** MATERIAL FOR THE TASK follows **
(** The tensor that [reduce_group_ndims] returns for a concrete count that
    passed validation: [tf.convert_to_tensor] of the negated count starts
    the range of the axes. *)
Definition negated_constant (g : pyobj) : Tensor :=
  match g with
  | PyInt z => TConst DT_INT32 (VInt (- z))
  | PyFloat q => TConst DT_FLOAT32 (VReal (Qopp q))
  | PyBool b => TConst DT_INT32 (VInt (- (if b then 1 else 0)))
  | PyTensor t => TNeg t
  end.

Definition concrete_result (op : Operation) (a : Tensor) (g : pyobj) : Tensor :=
  if py_positive g then
    TApply op a (TRange (negated_constant g) (TConst DT_INT32 (VInt 0)))
  else a.

(** ** setup.py: the requirements of the package *)

(** The text of a file, as the code points of its characters (the bytes of
    the file under Python 2, where [read_file] does not decode). *)
Definition text : Type := list N.

Definition newline : N := 10%N.

Definition hash : N := 35%N.

(** The characters of ['git+']. *)
Definition git_plus : text := [103%N; 105%N; 116%N; 43%N].

(** The whitespace of a byte string, which [strip] removes under Python 2:
    tab, line feed, vertical tab, form feed, carriage return and space.
    Under Python 3 the file is decoded and the whitespace is that of
    [str.isspace]; the functions below take the class as an argument. *)
Definition bytes_isspace (c : N) : bool :=
  ((9 <=? c) && (c <=? 13) || (c =? 32))%N.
** End of MATERIAL FOR THE TASK **
#### ASSIGNMENT:
Quote the listing above from its first line to the line with "(** The whitespace", inclusive, and add nothing.

#### WRITTEN ANSWER:
(** The tensor that [reduce_group_ndims] returns for a concrete count that
    passed validation: [tf.convert_to_tensor] of the negated count starts
    the range of the axes. *)
Definition negated_constant (g : pyobj) : Tensor :=
  match g with
  | PyInt z => TConst DT_INT32 (VInt (- z))
  | PyFloat q => TConst DT_FLOAT32 (VReal (Qopp q))
  | PyBool b => TConst DT_INT32 (VInt (- (if b then 1 else 0)))
  | PyTensor t => TNeg t
  end.

Definition concrete_result (op : Operation) (a : Tensor) (g : pyobj) : Tensor :=
  if py_positive g then
    TApply op a (TRange (negated_constant g) (TConst DT_INT32 (VInt 0)))
  else a.

(** ** setup.py: the requirements of the package *)

(** The text of a file, as the code points of its characters (the bytes of
    the file under Python 2, where [read_file] does not decode). *)
Definition text : Type := list N.

Definition newline : N := 10%N.

Definition hash : N := 35%N.

(** The characters of ['git+']. *)
Definition git_plus : text := [103%N; 105%N; 116%N; 43%N].

(** The whitespace of a byte string, which [strip] removes under Python 2:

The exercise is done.